Task item: Of the records that follow, copy only the lines from the line containing "- a numpy array" to the line containing "item l (length l - 1).", both included, exactly as written.

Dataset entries
=== Begin Enclosure ===
Lemma dispatch_within_footprint (o : op) :
  only_calls (fun f => In f (footprint o)) (dispatch o).
Proof.
  destruct o;
    try solve [ cbn [dispatch footprint];
                unfold an_int, an_MX, an_object, a_str_tuple, __init__, deep_copy, gravity,
                  set_gravity, nb_tau, nb_segments, segment_index, nb_quaternions, nb_q,
                  nb_qdot, nb_qddot, nb_root, segments, global_homogeneous_matrices,
                  child_homogeneous_matrices, mass, center_of_mass,
                  center_of_mass_velocity, center_of_mass_acceleration, angular_momentum,
                  reshape_qdot, segment_angular_velocity, name_dof, contact_names,
                  nb_soft_contacts, soft_contact_names, soft_contact, muscle_names,
                  nb_muscles, torque, forward_dynamics_free_floating_base,
                  forward_dynamics, constrained_forward_dynamics, inverse_dynamics,
                  contact_forces_from_constrained_forward_dynamics, qdot_from_impact,
                  state_set, muscle_activation_dot, muscle_joint_torque, markers,
                  nb_markers, marker_index, marker, nb_rigid_contacts, nb_contacts, path,
                  marker_velocities, tau_max, rigid_contact_acceleration,
                  object_homogeneous_matrix, nb_dof, marker_names, call;
                footprinter ].
  - (* soft_contact_forces *)
    cbn [dispatch footprint]. unfold an_MX, soft_contact_forces.
    apply only_calls_bind; [| intros m; constructor].
    apply only_calls_bind; [unfold nb_soft_contacts, call; footprinter | intros rows].
    apply only_calls_bind; [unfold nb_soft_contacts, call; footprinter | intros n].
    apply only_calls_for_each. intros acc i.
    unfold soft_contact_step, soft_contact, call. footprinter.
  - (* reshape_fext_to_fcontact *)
    cbn [dispatch footprint]. unfold reshape_fext_to_fcontact.
    apply only_calls_bind; [| intros l; constructor].
    apply only_calls_bind; [unfold nb_rigid_contacts, call; footprinter | intros n].
    apply only_calls_bind; [| intros st; constructor].
    apply only_calls_for_each. intros [count acc] ii.
    unfold reshape_step, call. footprinter.
Qed.

(** X1.  Whatever the engine answers, an operation calls only the engine
    methods its body names.  In particular only [set_gravity] calls the
    engine's [setGravity], only the construction from a path calls
    [biorbd.Model], and only [deep_copy] calls [DeepCopy]. *)
Theorem operations_call_only_their_engine_methods
        (h : handler) (o : op) (s : engine_state) :
  (forall c, In c (calls (log (run h (dispatch o) s))) -> In (callee c) (footprint o))
  /\ (invokes biorbd.setGravity (log (run h (dispatch o) s)) ->
      exists newGravity, o = op_set_gravity newGravity)
  /\ (invokes (biorbd.Obj biorbd.Model) (log (run h (dispatch o) s)) ->
      exists path, o = op_init (VStr path))
  /\ (invokes (biorbd.Obj biorbd.DeepCopy) (log (run h (dispatch o) s)) ->
      exists args, o = op_deep_copy args).
Proof.
  assert (Hfp : forall c, In c (calls (log (run h (dispatch o) s))) ->
                          In (callee c) (footprint o))
    by (intros c; apply (only_calls_log h (dispatch_within_footprint o))).
  split; [exact Hfp |].
  repeat split; intros (c & Hin & Hc); apply Hfp in Hin; rewrite Hc in Hin; clear Hfp Hc;
    destruct o; cbn [footprint] in Hin;
    repeat match type of Hin with
           | context [if ?b then _ else _] => destruct b
           | context [match ?x with _ => _ end] => destruct x
           end;
    simpl in Hin; intuition (try discriminate); eauto.
Qed.

(** X2.  An operation without a loop makes at most the number of engine
    calls of the branch its arguments select (none for [markers] without
    arguments, for [marker] with at most one argument and for wrapping an
    existing model object; two for [marker_velocities] with a reference
    frame; one otherwise), and exactly that number whenever it returns. *)
Theorem operations_without_a_loop_bound_their_calls
        (h : handler) (o : op) (s : engine_state) (n : nat) :
  call_bound o = Some n ->
  length (log (run h (dispatch o) s)) <= n
  /\ (forall v, returned (run h (dispatch o) s) = inr v ->
                length (log (run h (dispatch o) s)) = n).
Proof.
  intros Hb.
  destruct o; cbn [call_bound] in Hb;
    repeat match type of Hb with
           | context [match ?x with _ => _ end] => destruct x eqn:?
           end;
    try discriminate; injection Hb as <-;
    cbn [dispatch];
    unfold an_int, an_MX, an_object, a_str_tuple, __init__, deep_copy, gravity,
      set_gravity, nb_tau, nb_segments, segment_index, nb_quaternions, nb_q,
      nb_qdot, nb_qddot, nb_root, segments, global_homogeneous_matrices,
      child_homogeneous_matrices, mass, center_of_mass,
      center_of_mass_velocity, center_of_mass_acceleration, angular_momentum,
      reshape_qdot, segment_angular_velocity, name_dof, contact_names,
      nb_soft_contacts, soft_contact_names, soft_contact, muscle_names,
      nb_muscles, torque, forward_dynamics_free_floating_base,
      forward_dynamics, constrained_forward_dynamics, inverse_dynamics,
      contact_forces_from_constrained_forward_dynamics, qdot_from_impact,
      state_set, muscle_activation_dot, muscle_joint_torque, markers,
      nb_markers, marker_index, marker, nb_rigid_contacts, nb_contacts, path,
      marker_velocities, tau_max, rigid_contact_acceleration,
      object_homogeneous_matrix, nb_dof, marker_names, call;
    repeat match goal with
           | H : ?b = _ |- context [if ?b then _ else _] => rewrite H
           end;
    simpl;
    repeat match goal with
           | |- context [h ?c ?s0] => destruct (h c s0) as [[?e | ?r] ?s1]; simpl
           | |- context [let (_, _) := ?r in _] => destruct r; simpl
           end;
    (split; [lia | intros ?v Hv; first [discriminate Hv | reflexivity]]).
Qed.

(** X3.  The operations whose body returns the engine's result as it is
    ([segments], [global_homogeneous_matrices], [child_homogeneous_matrices],
    [angular_momentum], [segment_angular_velocity], [soft_contact],
    [state_set], [path], [object_homogeneous_matrix]) make one engine call,
    with the arguments they were given in the order of the body, and,
    whenever they return, return the very object the engine answered to
    that call, not a matrix of the framework, leaving the engine in the
    state that call left. *)
Theorem unconverted_results_are_engine_objects
        (h : handler) (o : op) (s : engine_state) (v : value) :
  returns_native o = true ->
  returned (run h (dispatch o) s) = inr v ->
  exists f a r s',
    forwarded_call o = Some (f, a)
    /\ h (Call (biorbd.Obj f) a) s = (inr r, s')
    /\ v = VNative r
    /\ is_MX v = false
    /\ final (run h (dispatch o) s) = s'
    /\ log (run h (dispatch o) s) = [Ev (Call (biorbd.Obj f) a) (inr r)].
Proof.
  intros Hn Hv.
  assert (Hf : exists f a, forwarded_call o = Some (f, a) /\ converts o = false)
    by (destruct o; simpl in Hn; try discriminate; simpl; eauto).
  destruct Hf as (f & a & Hf & Hc).
  rewrite (forwarded_call_run h _ s Hf), Hc in Hv |- *.
  destruct (h _ s) as [[e | r] s'] eqn:Hh; simpl in Hv; [discriminate |].
  injection Hv as <-. exists f, a, r, s'. now repeat split.
Qed.

(** X4.  Each name accessor ([name_dof], [contact_names],
    [soft_contact_names], [muscle_names], [marker_names]) makes one engine
    call, the name getter without arguments.  Where that getter is a read
    answering [names], the accessor returns the tuple of their strings, of
    the same length and in the same order, leaves the state as it was, and
    any number of invocations in a row return that same tuple. *)
Theorem name_accessors_mirror_the_engine_names
        (h : handler) (o : op) (g : biorbd.names_method)
        (s : engine_state) (names : list biorbd.String) :
  names_accessor o = Some g ->
  reads h (Call (biorbd.Names g) []) s names ->
  exists tuple,
    returned (run h (dispatch o) s) = inr (VTuple tuple)
    /\ length tuple = length names
    /\ (forall i name, nth_error names i = Some name ->
                       nth_error tuple i = Some (VStr (biorbd.to_string name)))
    /\ final (run h (dispatch o) s) = s
    /\ calls (log (run h (dispatch o) s)) = [Call (biorbd.Names g) []]
    /\ forall k, invocations h (dispatch o) k s = (repeat (inr (VTuple tuple)) k, s).
Proof.
  intros Hacc Hread.
  exists (map VStr (to_string_tuple names)).
  assert (Hone : run h (dispatch o) s
                 = Outcome (inr (VTuple (map VStr (to_string_tuple names)))) s
                     [Ev (Call (biorbd.Names g) []) (inr names)]).
  { destruct o; simpl in Hacc; try discriminate; injection Hacc as <-;
      unfold reads in Hread; simpl; rewrite Hread; reflexivity. }
  rewrite Hone. simpl.
  split; [reflexivity | split; [| split; [| split; [reflexivity | split; [reflexivity |]]]]].
  - unfold to_string_tuple. now rewrite !length_map.
  - intros i name Hi. unfold to_string_tuple. rewrite map_map, nth_error_map, Hi.
    reflexivity.
  - induction k as [| k IH]; simpl; [reflexivity |].
    rewrite Hone. simpl. now rewrite IH.
Qed.

End CallStructure.

(** ** The engine calls of the reshaping, and its inverse *)
Section ReshapeCalls.
Context {E : Engine}.
Variable h : handler.
(** * ERA5_functions.py: a shallow embedding and its verification

    The Python module reads subsets of ERA5 reanalysis files.  Its logic is
    index arithmetic over coordinate axes, a scan over the time-partitioned
    file list, and slicing / concatenation of numpy arrays.  The embedding
    below keeps that structure:

    - Python exceptions are an explicit [result] type;
    - floating-point values (times, coordinates, field values) are exact
      rationals [Q]: rounding is not modelled;
    - a numpy array is its shape together with its row-major buffer;
    - a netCDF [Dataset] is a record of its coordinate axes and variables;
    - string timestamps are taken after conversion by [tfns.time_since],
      i.e. the locators receive the numeric time directly. *)

From Stdlib Require Import String.
From Stdlib Require Import List Arith Lia QArith Qabs Lqa Bool Sorted.
Import ListNotations.
Close Scope Q_scope.

Set Implicit Arguments.

(* ================================================================== *)
(** ** Python values and exceptions *)
(* ================================================================== *)

Module py.

Inductive exn : Type :=
| ValueError (msg : string)
| IndexError
| TypeError
| KeyError (key : string)
| UnboundLocalError (name : string).

Inductive result (A : Type) : Type :=
| Ok (a : A)
| Raise (e : exn).

Arguments Ok {A} a.
Arguments Raise {A} e.

Definition bind {A B} (c : result A) (k : A -> result B) : result B :=
  match c with
  | Ok a => k a
  | Raise e => Raise e
  end.

(** [l[i]] for a non-negative index. *)
Definition item {A} (l : list A) (i : nat) : result A :=
  match nth_error l i with
  | Some x => Ok x
  | None => Raise IndexError
  end.

(** [l[-1]]. *)
Definition last_item {A} (l : list A) : result A :=
  item l (length l - 1).

(** [l[lo:hi]] and [l[lo:]] for non-negative bounds. *)
Definition slice {A} (lo hi : nat) (l : list A) : list A :=
  firstn (hi - lo) (skipn lo l).

Definition slice_from {A} (lo : nat) (l : list A) : list A :=
  skipn lo l.

(** Reading a local variable that may not have been assigned. *)
Definition local {A} (name : string) (v : option A) : result A :=
  match v with
  | Some a => Ok a
  | None => Raise (UnboundLocalError name)
  end.

(** Comparisons on floats. *)
Definition ltb (x y : Q) : bool := negb (Qle_bool y x).
Definition leb (x y : Q) : bool := Qle_bool x y.
Definition eqb (x y : Q) : bool := Qeq_bool x y.

(** The chained comparison [a <= x <= b]. *)
Definition between (a x b : Q) : bool := leb a x && leb x b.

(** The chained comparison [a < x < b]. *)
Definition strictly_between (a x b : Q) : bool := ltb a x && ltb x b.

(** [x in l] and [l.index(x)] on a list of floats. *)
Definition contains (x : Q) (l : list Q) : bool := existsb (eqb x) l.

Fixpoint list_index (x : Q) (l : list Q) : result nat :=
  match l with
  | [] => Raise (ValueError "x is not in list")
  | y :: l' => if eqb y x then Ok 0
               else bind (list_index x l') (fun i => Ok (S i))
  end.

End py.

Import py.

Notation "x <- c ;; k" := (py.bind c (fun x => k))
  (at level 61, c at next level, right associativity).
Notation "' pat <- c ;; k" := (py.bind c (fun x => match x with pat => k end))
  (at level 61, pat pattern, c at next level, right associativity).

(* ================================================================== *)
(** ** numpy arrays *)
(* ================================================================== *)

Module np.

(** An array is a shape and a row-major buffer. *)
Record ndarray : Type := mk { shape : list nat; data : list Q }.

Definition size (sh : list nat) : nat := fold_right Nat.mul 1 sh.

Definition wf (a : ndarray) : Prop := length (data a) = size (shape a).

(** A Python list of floats, or a one-dimensional array. *)
Definition array1 (l : list Q) : ndarray := mk [length l] l.

(** [np.squeeze]: drop every axis of length one. *)
Definition squeeze (a : ndarray) : ndarray :=
  mk (filter (fun n => negb (n =? 1)) (shape a)) (data a).

(** One entry of a subscript: an integer, a slice [lo:hi] / [lo:], or a
    list of integers. *)
Inductive index : Type :=
| Idx (i : nat)
| Slice (lo : nat) (hi : option nat)
| Fancy (l : list nat).

Definition stop (n : nat) (hi : option nat) : nat :=
  match hi with
  | None => n
  | Some h => Nat.min h n
  end.

(** The [k]-th block of [m] consecutive elements of a buffer. *)
Definition block (m k : nat) (d : list Q) : list Q :=
  firstn m (skipn (k * m) d).

(** Positions selected along an axis of length [n]. *)
Definition selected (n : nat) (ix : index) : list nat :=
  match ix with
  | Idx i => [i]
  | Slice lo hi => seq lo (stop n hi - lo)
  | Fancy l => l
  end.

Fixpoint getitem_shape (ixs : list index) (sh : list nat)
  : result (list nat) :=
  match ixs, sh with
  | [], _ => Ok sh
  | _ :: _, [] => Raise IndexError
  | ix :: ixs', n :: sh' =>
      if forallb (fun i => i <? n)
           (match ix with Slice _ _ => [] | _ => selected n ix end)
      then
        r <- getitem_shape ixs' sh' ;;
        Ok (match ix with
            | Idx _ => r
            | Slice lo hi => (stop n hi - lo) :: r
            | Fancy l => length l :: r
            end)
      else Raise IndexError
  end.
=== End Enclosure ===
Your response:
    - a numpy array is its shape together with its row-major buffer;
    - a netCDF [Dataset] is a record of its coordinate axes and variables;
    - string timestamps are taken after conversion by [tfns.time_since],
      i.e. the locators receive the numeric time directly. *)

From Stdlib Require Import String.
From Stdlib Require Import List Arith Lia QArith Qabs Lqa Bool Sorted.
Import ListNotations.
Close Scope Q_scope.

Set Implicit Arguments.

(* ================================================================== *)
(** ** Python values and exceptions *)
(* ================================================================== *)

Module py.

Inductive exn : Type :=
| ValueError (msg : string)
| IndexError
| TypeError
| KeyError (key : string)
| UnboundLocalError (name : string).

Inductive result (A : Type) : Type :=
| Ok (a : A)
| Raise (e : exn).

Arguments Ok {A} a.
Arguments Raise {A} e.

Definition bind {A B} (c : result A) (k : A -> result B) : result B :=
  match c with
  | Ok a => k a
  | Raise e => Raise e
  end.

(** [l[i]] for a non-negative index. *)
Definition item {A} (l : list A) (i : nat) : result A :=
  match nth_error l i with
  | Some x => Ok x
  | None => Raise IndexError
  end.

(** [l[-1]]. *)
Definition last_item {A} (l : list A) : result A :=
  item l (length l - 1).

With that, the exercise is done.